(Stored data)
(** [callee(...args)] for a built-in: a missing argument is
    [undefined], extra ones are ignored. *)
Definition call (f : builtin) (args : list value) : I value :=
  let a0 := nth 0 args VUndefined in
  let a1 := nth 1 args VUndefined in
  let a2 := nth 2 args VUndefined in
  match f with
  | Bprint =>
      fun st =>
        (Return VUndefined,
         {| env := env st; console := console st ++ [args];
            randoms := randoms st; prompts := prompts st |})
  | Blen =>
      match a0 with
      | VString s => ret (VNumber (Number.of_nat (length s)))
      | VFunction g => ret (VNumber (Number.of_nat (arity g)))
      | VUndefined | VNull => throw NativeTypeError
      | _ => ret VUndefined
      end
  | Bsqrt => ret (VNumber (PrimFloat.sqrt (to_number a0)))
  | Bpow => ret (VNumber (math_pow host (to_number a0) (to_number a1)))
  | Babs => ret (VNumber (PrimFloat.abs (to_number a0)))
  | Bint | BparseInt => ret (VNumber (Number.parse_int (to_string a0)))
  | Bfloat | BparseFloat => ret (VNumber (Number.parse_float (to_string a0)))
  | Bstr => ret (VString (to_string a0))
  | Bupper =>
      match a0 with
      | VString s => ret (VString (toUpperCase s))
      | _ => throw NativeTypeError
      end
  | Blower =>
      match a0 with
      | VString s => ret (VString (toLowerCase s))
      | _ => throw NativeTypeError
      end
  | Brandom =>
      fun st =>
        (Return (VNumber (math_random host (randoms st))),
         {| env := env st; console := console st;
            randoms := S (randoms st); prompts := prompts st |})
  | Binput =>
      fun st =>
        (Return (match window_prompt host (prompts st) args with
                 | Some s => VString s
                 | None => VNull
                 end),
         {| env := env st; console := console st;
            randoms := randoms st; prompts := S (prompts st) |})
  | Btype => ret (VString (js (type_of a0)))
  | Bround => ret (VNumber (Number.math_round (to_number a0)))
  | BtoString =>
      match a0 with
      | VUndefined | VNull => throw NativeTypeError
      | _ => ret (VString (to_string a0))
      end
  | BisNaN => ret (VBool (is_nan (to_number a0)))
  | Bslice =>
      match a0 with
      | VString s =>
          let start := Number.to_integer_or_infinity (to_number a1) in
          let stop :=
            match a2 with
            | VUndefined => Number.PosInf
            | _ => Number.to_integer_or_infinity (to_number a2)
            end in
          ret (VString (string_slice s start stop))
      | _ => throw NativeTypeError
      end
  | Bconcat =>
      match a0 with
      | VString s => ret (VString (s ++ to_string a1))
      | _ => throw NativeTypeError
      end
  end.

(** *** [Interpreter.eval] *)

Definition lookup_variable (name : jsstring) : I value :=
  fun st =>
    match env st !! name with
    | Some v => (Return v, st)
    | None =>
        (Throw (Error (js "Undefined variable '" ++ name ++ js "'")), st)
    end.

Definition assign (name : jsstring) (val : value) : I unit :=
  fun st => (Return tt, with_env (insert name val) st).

> _Task to carry out_: All that should appear in the response is the run of lines from the first line of the entries through the line containing "(Number.parse_float (to_string a0)))", copied exactly.

> _Answer_:
(** [callee(...args)] for a built-in: a missing argument is
    [undefined], extra ones are ignored. *)
Definition call (f : builtin) (args : list value) : I value :=
  let a0 := nth 0 args VUndefined in
  let a1 := nth 1 args VUndefined in
  let a2 := nth 2 args VUndefined in
  match f with
  | Bprint =>
      fun st =>
        (Return VUndefined,
         {| env := env st; console := console st ++ [args];
            randoms := randoms st; prompts := prompts st |})
  | Blen =>
      match a0 with
      | VString s => ret (VNumber (Number.of_nat (length s)))
      | VFunction g => ret (VNumber (Number.of_nat (arity g)))
      | VUndefined | VNull => throw NativeTypeError
      | _ => ret VUndefined
      end
  | Bsqrt => ret (VNumber (PrimFloat.sqrt (to_number a0)))
  | Bpow => ret (VNumber (math_pow host (to_number a0) (to_number a1)))
  | Babs => ret (VNumber (PrimFloat.abs (to_number a0)))
  | Bint | BparseInt => ret (VNumber (Number.parse_int (to_string a0)))
  | Bfloat | BparseFloat => ret (VNumber (Number.parse_float (to_string a0)))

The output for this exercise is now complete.